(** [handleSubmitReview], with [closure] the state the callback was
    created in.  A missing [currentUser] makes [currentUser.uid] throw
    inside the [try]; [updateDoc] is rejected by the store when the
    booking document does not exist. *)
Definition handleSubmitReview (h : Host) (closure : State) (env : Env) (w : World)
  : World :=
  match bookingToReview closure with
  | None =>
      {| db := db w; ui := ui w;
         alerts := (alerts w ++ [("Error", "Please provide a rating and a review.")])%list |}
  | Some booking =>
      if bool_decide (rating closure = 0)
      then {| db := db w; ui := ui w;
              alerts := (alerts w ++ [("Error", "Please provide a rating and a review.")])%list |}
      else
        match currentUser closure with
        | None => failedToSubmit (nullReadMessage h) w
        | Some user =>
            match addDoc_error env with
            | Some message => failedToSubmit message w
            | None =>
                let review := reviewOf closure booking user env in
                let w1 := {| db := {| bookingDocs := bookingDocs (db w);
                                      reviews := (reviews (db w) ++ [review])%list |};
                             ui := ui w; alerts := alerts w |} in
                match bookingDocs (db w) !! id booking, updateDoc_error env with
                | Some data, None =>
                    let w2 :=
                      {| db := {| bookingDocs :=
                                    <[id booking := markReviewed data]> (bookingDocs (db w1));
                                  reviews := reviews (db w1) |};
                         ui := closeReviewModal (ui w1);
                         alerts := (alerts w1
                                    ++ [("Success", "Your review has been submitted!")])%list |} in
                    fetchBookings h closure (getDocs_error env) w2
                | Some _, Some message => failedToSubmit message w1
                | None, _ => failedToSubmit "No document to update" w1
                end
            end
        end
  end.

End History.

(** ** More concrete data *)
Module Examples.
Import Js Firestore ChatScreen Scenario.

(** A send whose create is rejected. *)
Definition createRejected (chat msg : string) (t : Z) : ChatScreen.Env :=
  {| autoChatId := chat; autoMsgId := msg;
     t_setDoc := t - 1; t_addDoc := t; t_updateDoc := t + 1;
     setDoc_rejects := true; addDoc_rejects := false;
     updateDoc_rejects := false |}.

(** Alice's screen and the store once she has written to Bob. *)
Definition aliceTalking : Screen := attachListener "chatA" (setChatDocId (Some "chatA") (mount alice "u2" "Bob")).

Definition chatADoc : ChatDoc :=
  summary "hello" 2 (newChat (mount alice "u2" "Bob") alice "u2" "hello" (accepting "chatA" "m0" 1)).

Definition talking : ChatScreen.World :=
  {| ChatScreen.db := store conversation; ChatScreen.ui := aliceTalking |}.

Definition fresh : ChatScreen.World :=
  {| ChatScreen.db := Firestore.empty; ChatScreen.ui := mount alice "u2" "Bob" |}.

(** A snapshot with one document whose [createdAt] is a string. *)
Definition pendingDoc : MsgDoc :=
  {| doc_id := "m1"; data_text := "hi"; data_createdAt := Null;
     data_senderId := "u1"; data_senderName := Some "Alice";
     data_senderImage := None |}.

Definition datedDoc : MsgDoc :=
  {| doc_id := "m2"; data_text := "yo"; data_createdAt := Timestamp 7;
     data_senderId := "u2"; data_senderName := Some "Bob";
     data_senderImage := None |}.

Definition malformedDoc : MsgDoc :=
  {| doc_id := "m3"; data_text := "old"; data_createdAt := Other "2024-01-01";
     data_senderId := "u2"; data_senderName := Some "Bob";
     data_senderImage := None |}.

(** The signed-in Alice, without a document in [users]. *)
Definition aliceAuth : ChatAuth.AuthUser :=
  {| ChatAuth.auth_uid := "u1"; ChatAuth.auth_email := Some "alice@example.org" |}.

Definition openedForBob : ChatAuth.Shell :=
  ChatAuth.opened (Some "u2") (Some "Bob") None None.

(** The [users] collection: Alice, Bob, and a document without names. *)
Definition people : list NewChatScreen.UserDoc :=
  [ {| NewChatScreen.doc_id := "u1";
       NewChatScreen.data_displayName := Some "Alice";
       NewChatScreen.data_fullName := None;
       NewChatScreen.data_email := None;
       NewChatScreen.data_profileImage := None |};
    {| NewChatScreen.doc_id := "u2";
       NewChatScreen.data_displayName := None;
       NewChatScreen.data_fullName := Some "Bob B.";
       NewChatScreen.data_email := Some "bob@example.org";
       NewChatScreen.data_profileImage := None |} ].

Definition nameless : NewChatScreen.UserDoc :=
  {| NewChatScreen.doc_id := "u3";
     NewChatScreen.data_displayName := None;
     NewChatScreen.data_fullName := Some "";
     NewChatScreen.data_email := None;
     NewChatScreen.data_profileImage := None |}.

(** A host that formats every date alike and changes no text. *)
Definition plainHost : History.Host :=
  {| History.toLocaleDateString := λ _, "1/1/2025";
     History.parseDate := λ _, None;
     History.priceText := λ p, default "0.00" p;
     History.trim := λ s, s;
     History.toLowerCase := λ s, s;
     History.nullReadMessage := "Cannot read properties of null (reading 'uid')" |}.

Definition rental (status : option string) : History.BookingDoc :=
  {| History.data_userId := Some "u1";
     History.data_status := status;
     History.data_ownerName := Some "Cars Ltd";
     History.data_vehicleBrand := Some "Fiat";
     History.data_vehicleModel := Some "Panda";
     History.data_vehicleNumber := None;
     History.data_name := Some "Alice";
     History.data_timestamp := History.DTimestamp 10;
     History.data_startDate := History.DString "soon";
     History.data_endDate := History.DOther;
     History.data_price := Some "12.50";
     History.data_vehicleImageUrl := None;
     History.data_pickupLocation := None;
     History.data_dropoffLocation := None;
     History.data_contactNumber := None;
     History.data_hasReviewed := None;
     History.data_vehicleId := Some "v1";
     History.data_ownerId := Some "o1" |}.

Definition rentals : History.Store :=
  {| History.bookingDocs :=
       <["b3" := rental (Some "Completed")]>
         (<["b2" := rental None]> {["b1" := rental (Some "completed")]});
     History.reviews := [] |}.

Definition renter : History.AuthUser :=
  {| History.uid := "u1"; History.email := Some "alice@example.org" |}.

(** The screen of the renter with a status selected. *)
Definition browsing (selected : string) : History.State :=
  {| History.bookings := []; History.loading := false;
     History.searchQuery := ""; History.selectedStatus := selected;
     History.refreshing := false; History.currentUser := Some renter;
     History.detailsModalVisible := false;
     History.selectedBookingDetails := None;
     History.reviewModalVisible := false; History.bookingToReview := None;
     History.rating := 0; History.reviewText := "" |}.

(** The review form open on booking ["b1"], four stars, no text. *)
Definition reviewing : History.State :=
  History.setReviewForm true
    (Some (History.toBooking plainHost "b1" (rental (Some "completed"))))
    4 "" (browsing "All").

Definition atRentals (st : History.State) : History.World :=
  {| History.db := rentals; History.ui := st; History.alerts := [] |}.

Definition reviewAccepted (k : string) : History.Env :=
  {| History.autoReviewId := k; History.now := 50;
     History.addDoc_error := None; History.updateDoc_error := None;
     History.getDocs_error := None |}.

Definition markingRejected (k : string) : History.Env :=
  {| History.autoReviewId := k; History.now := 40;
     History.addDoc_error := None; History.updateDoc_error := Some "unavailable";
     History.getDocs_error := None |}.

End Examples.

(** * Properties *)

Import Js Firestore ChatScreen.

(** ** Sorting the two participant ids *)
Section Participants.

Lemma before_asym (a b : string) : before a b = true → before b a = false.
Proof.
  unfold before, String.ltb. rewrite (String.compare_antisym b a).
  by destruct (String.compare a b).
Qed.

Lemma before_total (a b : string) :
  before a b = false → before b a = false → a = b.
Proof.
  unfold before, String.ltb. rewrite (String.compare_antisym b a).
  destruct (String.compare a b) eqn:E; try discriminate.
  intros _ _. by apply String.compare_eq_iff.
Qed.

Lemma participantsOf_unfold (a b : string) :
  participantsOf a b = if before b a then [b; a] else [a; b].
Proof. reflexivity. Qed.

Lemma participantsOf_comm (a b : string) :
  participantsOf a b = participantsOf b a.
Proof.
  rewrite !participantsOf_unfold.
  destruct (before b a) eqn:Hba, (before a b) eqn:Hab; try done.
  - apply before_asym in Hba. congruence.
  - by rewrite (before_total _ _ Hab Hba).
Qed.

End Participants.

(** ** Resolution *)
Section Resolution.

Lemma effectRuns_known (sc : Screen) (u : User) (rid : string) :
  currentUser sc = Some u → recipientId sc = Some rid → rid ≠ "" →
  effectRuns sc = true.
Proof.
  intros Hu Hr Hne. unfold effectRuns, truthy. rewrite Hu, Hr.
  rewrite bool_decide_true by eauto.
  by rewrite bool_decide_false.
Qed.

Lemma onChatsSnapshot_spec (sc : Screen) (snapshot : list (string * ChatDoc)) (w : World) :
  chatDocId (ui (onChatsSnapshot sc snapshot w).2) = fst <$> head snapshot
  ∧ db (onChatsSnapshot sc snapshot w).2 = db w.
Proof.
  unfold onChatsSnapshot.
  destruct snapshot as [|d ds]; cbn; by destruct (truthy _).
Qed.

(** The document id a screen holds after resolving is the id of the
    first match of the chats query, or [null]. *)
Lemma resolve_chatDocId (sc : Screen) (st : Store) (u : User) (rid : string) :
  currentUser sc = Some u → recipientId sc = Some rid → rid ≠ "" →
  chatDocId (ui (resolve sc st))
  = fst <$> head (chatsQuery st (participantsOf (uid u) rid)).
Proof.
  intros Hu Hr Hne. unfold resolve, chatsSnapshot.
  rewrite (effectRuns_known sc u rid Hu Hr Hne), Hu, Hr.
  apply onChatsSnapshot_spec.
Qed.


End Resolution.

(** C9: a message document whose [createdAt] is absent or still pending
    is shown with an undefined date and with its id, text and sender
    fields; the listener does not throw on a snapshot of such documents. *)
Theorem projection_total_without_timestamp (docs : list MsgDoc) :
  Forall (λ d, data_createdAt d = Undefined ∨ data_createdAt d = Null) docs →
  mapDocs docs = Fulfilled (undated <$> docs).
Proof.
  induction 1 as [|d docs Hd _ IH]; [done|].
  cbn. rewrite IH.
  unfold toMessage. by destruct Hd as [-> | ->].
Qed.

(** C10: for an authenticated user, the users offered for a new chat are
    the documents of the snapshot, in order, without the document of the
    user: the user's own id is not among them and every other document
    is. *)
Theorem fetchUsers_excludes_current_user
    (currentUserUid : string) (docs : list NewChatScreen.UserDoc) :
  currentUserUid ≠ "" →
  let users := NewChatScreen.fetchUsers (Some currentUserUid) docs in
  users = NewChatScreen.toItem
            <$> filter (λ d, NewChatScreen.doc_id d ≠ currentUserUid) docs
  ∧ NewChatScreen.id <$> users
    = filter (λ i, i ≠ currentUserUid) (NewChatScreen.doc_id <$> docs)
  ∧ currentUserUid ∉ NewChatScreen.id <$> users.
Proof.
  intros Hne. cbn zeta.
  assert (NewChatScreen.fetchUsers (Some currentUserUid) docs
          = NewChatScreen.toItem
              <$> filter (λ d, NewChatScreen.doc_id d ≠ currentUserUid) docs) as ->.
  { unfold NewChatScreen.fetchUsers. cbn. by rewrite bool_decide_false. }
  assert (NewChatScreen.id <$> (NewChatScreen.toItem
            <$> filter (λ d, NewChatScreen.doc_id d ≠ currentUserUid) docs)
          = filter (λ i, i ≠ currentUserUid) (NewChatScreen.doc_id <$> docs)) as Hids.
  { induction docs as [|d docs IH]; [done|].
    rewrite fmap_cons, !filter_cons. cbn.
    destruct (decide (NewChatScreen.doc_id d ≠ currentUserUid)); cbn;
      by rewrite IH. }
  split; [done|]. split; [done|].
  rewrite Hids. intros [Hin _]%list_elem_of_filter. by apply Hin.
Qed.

[Problem requirements] From the entries above, give again exactly the lines running from the line with "Some booking =>" to the line with "data, None =>"; include both of those lines.

[Result below]
  | Some booking =>
      if bool_decide (rating closure = 0)
      then {| db := db w; ui := ui w;
              alerts := (alerts w ++ [("Error", "Please provide a rating and a review.")])%list |}
      else
        match currentUser closure with
        | None => failedToSubmit (nullReadMessage h) w
        | Some user =>
            match addDoc_error env with
            | Some message => failedToSubmit message w
            | None =>
                let review := reviewOf closure booking user env in
                let w1 := {| db := {| bookingDocs := bookingDocs (db w);
                                      reviews := (reviews (db w) ++ [review])%list |};
                             ui := ui w; alerts := alerts w |} in
                match bookingDocs (db w) !! id booking, updateDoc_error env with
                | Some data, None =>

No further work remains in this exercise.